Requirement: Write the entries out in full, matching them exactly.

--- Data to use Enclosed Below ---

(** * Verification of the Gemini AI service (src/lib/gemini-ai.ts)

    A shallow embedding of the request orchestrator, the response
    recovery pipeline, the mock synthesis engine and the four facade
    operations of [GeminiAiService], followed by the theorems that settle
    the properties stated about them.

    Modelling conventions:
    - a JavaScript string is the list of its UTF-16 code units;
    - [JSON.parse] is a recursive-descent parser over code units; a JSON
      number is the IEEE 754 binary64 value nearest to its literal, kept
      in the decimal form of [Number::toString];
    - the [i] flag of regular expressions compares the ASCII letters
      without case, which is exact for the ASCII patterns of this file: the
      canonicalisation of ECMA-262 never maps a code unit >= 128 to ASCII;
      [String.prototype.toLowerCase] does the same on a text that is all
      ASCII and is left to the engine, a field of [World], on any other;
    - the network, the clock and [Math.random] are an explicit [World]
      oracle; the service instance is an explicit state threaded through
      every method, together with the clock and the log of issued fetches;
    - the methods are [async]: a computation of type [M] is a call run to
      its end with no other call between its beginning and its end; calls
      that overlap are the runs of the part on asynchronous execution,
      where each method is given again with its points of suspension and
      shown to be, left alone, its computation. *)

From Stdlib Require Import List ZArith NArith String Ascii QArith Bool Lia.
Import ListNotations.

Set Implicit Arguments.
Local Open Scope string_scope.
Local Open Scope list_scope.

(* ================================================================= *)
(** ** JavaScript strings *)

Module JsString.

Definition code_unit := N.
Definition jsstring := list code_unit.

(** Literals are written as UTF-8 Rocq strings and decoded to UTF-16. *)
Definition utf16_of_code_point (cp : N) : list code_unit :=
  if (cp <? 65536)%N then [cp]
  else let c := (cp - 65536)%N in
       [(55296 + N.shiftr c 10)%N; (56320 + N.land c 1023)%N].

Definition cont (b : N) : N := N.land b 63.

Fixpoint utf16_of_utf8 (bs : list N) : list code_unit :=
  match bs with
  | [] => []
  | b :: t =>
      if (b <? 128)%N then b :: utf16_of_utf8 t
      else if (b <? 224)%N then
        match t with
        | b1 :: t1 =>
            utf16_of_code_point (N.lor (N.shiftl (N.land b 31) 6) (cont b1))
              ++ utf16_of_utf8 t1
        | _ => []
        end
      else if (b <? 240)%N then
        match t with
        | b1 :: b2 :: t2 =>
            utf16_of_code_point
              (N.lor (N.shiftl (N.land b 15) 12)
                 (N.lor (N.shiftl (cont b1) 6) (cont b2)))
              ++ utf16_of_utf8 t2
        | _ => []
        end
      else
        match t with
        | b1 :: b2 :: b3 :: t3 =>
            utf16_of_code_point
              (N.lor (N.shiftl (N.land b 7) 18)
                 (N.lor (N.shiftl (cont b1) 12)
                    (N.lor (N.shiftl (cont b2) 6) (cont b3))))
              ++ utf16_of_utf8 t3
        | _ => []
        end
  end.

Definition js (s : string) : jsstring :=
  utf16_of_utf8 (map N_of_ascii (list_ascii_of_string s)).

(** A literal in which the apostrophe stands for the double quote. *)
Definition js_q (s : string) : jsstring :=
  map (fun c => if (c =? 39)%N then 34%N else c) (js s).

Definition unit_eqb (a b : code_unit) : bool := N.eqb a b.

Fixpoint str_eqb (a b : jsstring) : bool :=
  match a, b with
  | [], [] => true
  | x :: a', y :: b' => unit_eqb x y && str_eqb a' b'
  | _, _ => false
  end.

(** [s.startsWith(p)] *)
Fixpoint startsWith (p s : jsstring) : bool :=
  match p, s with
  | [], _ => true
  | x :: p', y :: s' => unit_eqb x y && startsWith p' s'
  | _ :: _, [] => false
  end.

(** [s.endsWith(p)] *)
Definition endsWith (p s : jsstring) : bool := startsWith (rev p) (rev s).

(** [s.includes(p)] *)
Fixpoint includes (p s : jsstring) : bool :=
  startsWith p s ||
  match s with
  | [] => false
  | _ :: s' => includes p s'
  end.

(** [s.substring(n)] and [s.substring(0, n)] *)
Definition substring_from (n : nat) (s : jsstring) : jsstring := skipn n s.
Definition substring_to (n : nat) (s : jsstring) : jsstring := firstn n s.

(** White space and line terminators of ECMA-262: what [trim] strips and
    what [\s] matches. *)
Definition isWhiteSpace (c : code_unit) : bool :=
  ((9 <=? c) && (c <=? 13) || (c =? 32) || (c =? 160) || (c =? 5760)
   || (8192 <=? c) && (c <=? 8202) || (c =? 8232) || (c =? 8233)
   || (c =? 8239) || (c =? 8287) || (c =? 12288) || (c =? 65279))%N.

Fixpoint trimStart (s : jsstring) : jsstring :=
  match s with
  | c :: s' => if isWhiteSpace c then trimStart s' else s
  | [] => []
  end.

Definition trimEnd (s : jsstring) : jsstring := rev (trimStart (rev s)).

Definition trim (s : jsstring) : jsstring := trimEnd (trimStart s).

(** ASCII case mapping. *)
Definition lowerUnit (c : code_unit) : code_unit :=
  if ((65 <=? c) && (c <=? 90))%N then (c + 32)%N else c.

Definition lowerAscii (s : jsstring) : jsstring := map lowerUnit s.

--- End of Enclosed Data to use ---

Response box:
(** * Verification of the Gemini AI service (src/lib/gemini-ai.ts)

    A shallow embedding of the request orchestrator, the response
    recovery pipeline, the mock synthesis engine and the four facade
    operations of [GeminiAiService], followed by the theorems that settle
    the properties stated about them.

    Modelling conventions:
    - a JavaScript string is the list of its UTF-16 code units;
    - [JSON.parse] is a recursive-descent parser over code units; a JSON
      number is the IEEE 754 binary64 value nearest to its literal, kept
      in the decimal form of [Number::toString];
    - the [i] flag of regular expressions compares the ASCII letters
      without case, which is exact for the ASCII patterns of this file: the
      canonicalisation of ECMA-262 never maps a code unit >= 128 to ASCII;
      [String.prototype.toLowerCase] does the same on a text that is all
      ASCII and is left to the engine, a field of [World], on any other;
    - the network, the clock and [Math.random] are an explicit [World]
      oracle; the service instance is an explicit state threaded through
      every method, together with the clock and the log of issued fetches;
    - the methods are [async]: a computation of type [M] is a call run to
      its end with no other call between its beginning and its end; calls
      that overlap are the runs of the part on asynchronous execution,
      where each method is given again with its points of suspension and
      shown to be, left alone, its computation. *)

From Stdlib Require Import List ZArith NArith String Ascii QArith Bool Lia.
Import ListNotations.

Set Implicit Arguments.
Local Open Scope string_scope.
Local Open Scope list_scope.

(* ================================================================= *)
(** ** JavaScript strings *)

Module JsString.

Definition code_unit := N.
Definition jsstring := list code_unit.

(** Literals are written as UTF-8 Rocq strings and decoded to UTF-16. *)
Definition utf16_of_code_point (cp : N) : list code_unit :=
  if (cp <? 65536)%N then [cp]
  else let c := (cp - 65536)%N in
       [(55296 + N.shiftr c 10)%N; (56320 + N.land c 1023)%N].

Definition cont (b : N) : N := N.land b 63.

Fixpoint utf16_of_utf8 (bs : list N) : list code_unit :=
  match bs with
  | [] => []
  | b :: t =>
      if (b <? 128)%N then b :: utf16_of_utf8 t
      else if (b <? 224)%N then
        match t with
        | b1 :: t1 =>
            utf16_of_code_point (N.lor (N.shiftl (N.land b 31) 6) (cont b1))
              ++ utf16_of_utf8 t1
        | _ => []
        end
      else if (b <? 240)%N then
        match t with
        | b1 :: b2 :: t2 =>
            utf16_of_code_point
              (N.lor (N.shiftl (N.land b 15) 12)
                 (N.lor (N.shiftl (cont b1) 6) (cont b2)))
              ++ utf16_of_utf8 t2
        | _ => []
        end
      else
        match t with
        | b1 :: b2 :: b3 :: t3 =>
            utf16_of_code_point
              (N.lor (N.shiftl (N.land b 7) 18)
                 (N.lor (N.shiftl (cont b1) 12)
                    (N.lor (N.shiftl (cont b2) 6) (cont b3))))
              ++ utf16_of_utf8 t3
        | _ => []
        end
  end.

Definition js (s : string) : jsstring :=
  utf16_of_utf8 (map N_of_ascii (list_ascii_of_string s)).

(** A literal in which the apostrophe stands for the double quote. *)
Definition js_q (s : string) : jsstring :=
  map (fun c => if (c =? 39)%N then 34%N else c) (js s).

Definition unit_eqb (a b : code_unit) : bool := N.eqb a b.

Fixpoint str_eqb (a b : jsstring) : bool :=
  match a, b with
  | [], [] => true
  | x :: a', y :: b' => unit_eqb x y && str_eqb a' b'
  | _, _ => false
  end.

(** [s.startsWith(p)] *)
Fixpoint startsWith (p s : jsstring) : bool :=
  match p, s with
  | [], _ => true
  | x :: p', y :: s' => unit_eqb x y && startsWith p' s'
  | _ :: _, [] => false
  end.

(** [s.endsWith(p)] *)
Definition endsWith (p s : jsstring) : bool := startsWith (rev p) (rev s).

(** [s.includes(p)] *)
Fixpoint includes (p s : jsstring) : bool :=
  startsWith p s ||
  match s with
  | [] => false
  | _ :: s' => includes p s'
  end.

(** [s.substring(n)] and [s.substring(0, n)] *)
Definition substring_from (n : nat) (s : jsstring) : jsstring := skipn n s.
Definition substring_to (n : nat) (s : jsstring) : jsstring := firstn n s.

(** White space and line terminators of ECMA-262: what [trim] strips and
    what [\s] matches. *)
Definition isWhiteSpace (c : code_unit) : bool :=
  ((9 <=? c) && (c <=? 13) || (c =? 32) || (c =? 160) || (c =? 5760)
   || (8192 <=? c) && (c <=? 8202) || (c =? 8232) || (c =? 8233)
   || (c =? 8239) || (c =? 8287) || (c =? 12288) || (c =? 65279))%N.

Fixpoint trimStart (s : jsstring) : jsstring :=
  match s with
  | c :: s' => if isWhiteSpace c then trimStart s' else s
  | [] => []
  end.

Definition trimEnd (s : jsstring) : jsstring := rev (trimStart (rev s)).

Definition trim (s : jsstring) : jsstring := trimEnd (trimStart s).

(** ASCII case mapping. *)
Definition lowerUnit (c : code_unit) : code_unit :=
  if ((65 <=? c) && (c <=? 90))%N then (c + 32)%N else c.

Definition lowerAscii (s : jsstring) : jsstring := map lowerUnit s.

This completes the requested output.